# Explore and automatically select theme subset

In [2]:
from tqdm import tqdm
import pandas as pd
import chardet
import time
import os

# get extras headers
#from extras_csv_headers import gkg_header, relevant_gkg_header

In [None]:
#------------------------------------------------------------------------------
# FUNCTIONS & SETUP
#------------------------------------------------------------------------------

def split_on_semicol(s):
    if isinstance(s,float) or str(s) == "nan" or not s:
        return []
    # make cell into array and remove empty items resulting from split
    return [item for item in s.split(";") if item != '']

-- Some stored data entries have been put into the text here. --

(** What the transport makes of an HTTP 500: an [ApiError] whose message
    is the body, or the status text when the body is empty. *)
Example transport_failure_message :
  Api.after_fetch
    (Api.Answered (Api.mkResponse Schema.RefineResponse.t false 500
                     "Internal Server Error" "LLM quota exceeded"
                     (inl "Unexpected token")))
  = Rejected (ApiError 500 "LLM quota exceeded") /\
  Api.after_fetch
    (Api.Answered (Api.mkResponse Schema.RefineResponse.t false 500
                     "Internal Server Error" "" (inl "Unexpected end of input")))
  = Rejected (ApiError 500 "Internal Server Error").
Proof.
  split; reflexivity.
Qed.

(** Reset after a generate and a refine. *)
Example reset_scenario :
  let refined :=
    Samples.after [Generate Samples.pitch None;
                   GenerateSettles 0 (Resolved Samples.generated_p1);
                   Refine "Add pricing";
                   RefineSettles 0 (Resolved Samples.refined_p1)] in
  promptHistory (store refined) = [Samples.pitch; "Add pricing"] /\
  slideCount (store refined) = 4 /\
  store (reset refined) = initial_state.
Proof.
  repeat apply conj; evaluate.
Qed.

Lemma failed_call_keeps_presentation_witness :
  truthy_opt (presentationId (store Samples.ready_p1)) = true /\
  exists ss',
    run Samples.local
        [Refine "Add pricing"; RefineSettles 0 (Rejected Samples.server_error)]
        Samples.ready_p1 = Some ss' /\
    presentation (store ss') = Some Samples.deck3 /\
    presentationId (store ss') = Some "p1" /\
    promptHistory (store ss') = [Samples.pitch] /\
    isRefining (store ss') = false /\
    error (store ss') = Some "Internal Server Error".
Proof.
  split; [reflexivity|].
  destruct (failed_call_keeps_presentation Samples.local Samples.ready_p1
              Samples.server_error) as [_ Hrefine].
  destruct Hrefine as [Hrefine _].
  destruct (Hrefine eq_refl "Add pricing")
    as (ss' & Hrun & (Hp & Hid & Hh) & Hbusy & _ & Herr).
  exists ss'. repeat split; try assumption.
  apply Herr. reflexivity.
Defined.

Lemma refine_success_appends_history_witness :
  truthy_opt (presentationId (store Samples.ready_p1)) = true /\
  exists ss',
    run Samples.local
        [Refine "Add pricing"; RefineSettles 0 (Resolved Samples.refined_p1)]
        Samples.ready_p1 = Some ss' /\
    presentation (store ss') = Some Samples.deck4 /\
    presentationId (store ss') = Some "p1" /\
    activeSlideIndex (store ss') = 0 /\
    promptHistory (store ss') = [Samples.pitch; "Add pricing"].
Proof.
  split; [reflexivity|].
  destruct (refine_success_appends_history Samples.local Samples.ready_p1
              "Add pricing" Samples.refined_p1 eq_refl)
    as (ss' & Hrun & Hp & Hid & _ & _ & Hix & Hh & _).
  exists ss'. repeat split; assumption.
Defined.

Lemma refine_without_presentation_is_noop_witness :
  truthy_opt (presentationId (store initial)) = false /\
  refine Samples.local "Make the title bigger" initial = initial.
Proof.
  split; [reflexivity|].
  apply (refine_without_presentation_is_noop Samples.local
           "Make the title bigger" initial).
  reflexivity.
Defined.

Lemma dispatch_clears_error_witness :
  serially_reachable Samples.local Samples.refining /\
  inflight Samples.refining <> [] /\
  error (store Samples.refining) = None.
Proof.
  assert (Hreach : serially_reachable Samples.local Samples.refining).
  { exists [Generate Samples.pitch None;
            GenerateSettles 0 (Resolved Samples.generated_p1);
            Refine "Add pricing"].
    vm_compute. reflexivity. }
  assert (Hbusy : inflight Samples.refining <> []) by discriminate.
  split; [exact Hreach | split; [exact Hbusy|]].
  destruct (dispatch_clears_error Samples.local) as (_ & _ & Hnull).
  exact (Hnull Samples.refining Hreach Hbusy).
Defined.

## Obtain List of Themes from Data (very slow)

In [None]:
#------------------------------------------------------------------------------
# MAIN
#------------------------------------------------------------------------------

# set working directory
csv_folder = "/home/insert_user/GDELT_GKG/gkg_csvs"
os.chdir(csv_folder)


all_themes = []
for item in tqdm(os.listdir(csv_folder)):
    if not item.endswith(".gkg.csv"): # exclude all files that are not csvs
        continue

    # GET DATAFRAMES GKG - seems to have multiple encodings, wtf
    try:
        gkg = pd.read_csv(item, sep='\t', names=gkg_header, header=0, 
                          encoding='unicode_escape', engine='python',
                          on_bad_lines = 'skip')
    except:
        try: 
            #print("Trying utf8")
            gkg = pd.read_csv(item, sep='\t', names=gkg_header, header=0, 
                              encoding='utf-8', engine='python',
                              on_bad_lines = 'skip')
        except:
            try:
                rawdata = open(item, "rb").read()
                encoding = chardet.detect(rawdata)['encoding']
                del rawdata
                gkg = pd.read_csv(item, sep='\t', names=gkg_header, header=0, 
                              encoding=encoding, engine='python',
                              on_bad_lines = 'skip')
            except:
                # there's a problem with some gkg files...
                print("Something went wrong with this file: {}".format(item))
                continue
    
    #--------------------------------------------------------------------------
    # THEMES COLUMN CLEANING
    #--------------------------------------------------------------------------
    
    # subselect columns
    gkg_lite = pd.DataFrame(gkg,columns=["V2SOURCECOMMONNAME","THEMES"])
    # fix THEMES formatting from string to list
    gkg_lite["THEMES"] = gkg_lite["THEMES"].apply(split_on_semicol)
    all_themes.extend(gkg_lite["THEMES"].values)

In [None]:
# get list of all themes found here
import itertools
import numpy as np
themes_series = pd.Series(pd.Series(list(itertools.chain(*all_themes))).astype(str))

In [None]:
del all_themes # clean up the poor memory

In [None]:
# subset by removing taxonomies
theme_counts = themes_series.value_counts()

In [None]:
theme_counts.to_csv("/home/insert_user/GDELT_GKG/all-themes-and-counts")

In [None]:
theme_counts.head()

## Modifying saved list of themes to automatically select subset

In [None]:
# read in themes if already saved and want to modify
theme_counts = pd.read_csv("/home/insert_user/GDELT_GKG/all-themes-and-counts")
theme_counts.head()
# something has gone wrong here, whereas it saved the names as the index before, now we just get enumerated index numbers....

In [None]:
# discard taxonomy themes
theme_counts = theme_counts[~theme_counts.index.str.startswith((
                                                    'TAX_',
                                                    'WB_',
                                                    'SOC_POINTSOFINTEREST',
                                                    'CRISISLEX',
                                                    'ECON_WORLDCURRENCIES',
                                                    'ECON_DEVELOPMENTORGS'
                                                    ))] # this takes care of NaNs

In [None]:
log_theme_counts = np.log(theme_counts)
count_mean = log_theme_counts.mean()
count_std = log_theme_counts.std()

# yields 408 themes
subset_themes = theme_counts[((log_theme_counts < count_mean+count_std) &
                              (log_theme_counts > count_mean-count_std) &
                              (theme_counts > 1000))]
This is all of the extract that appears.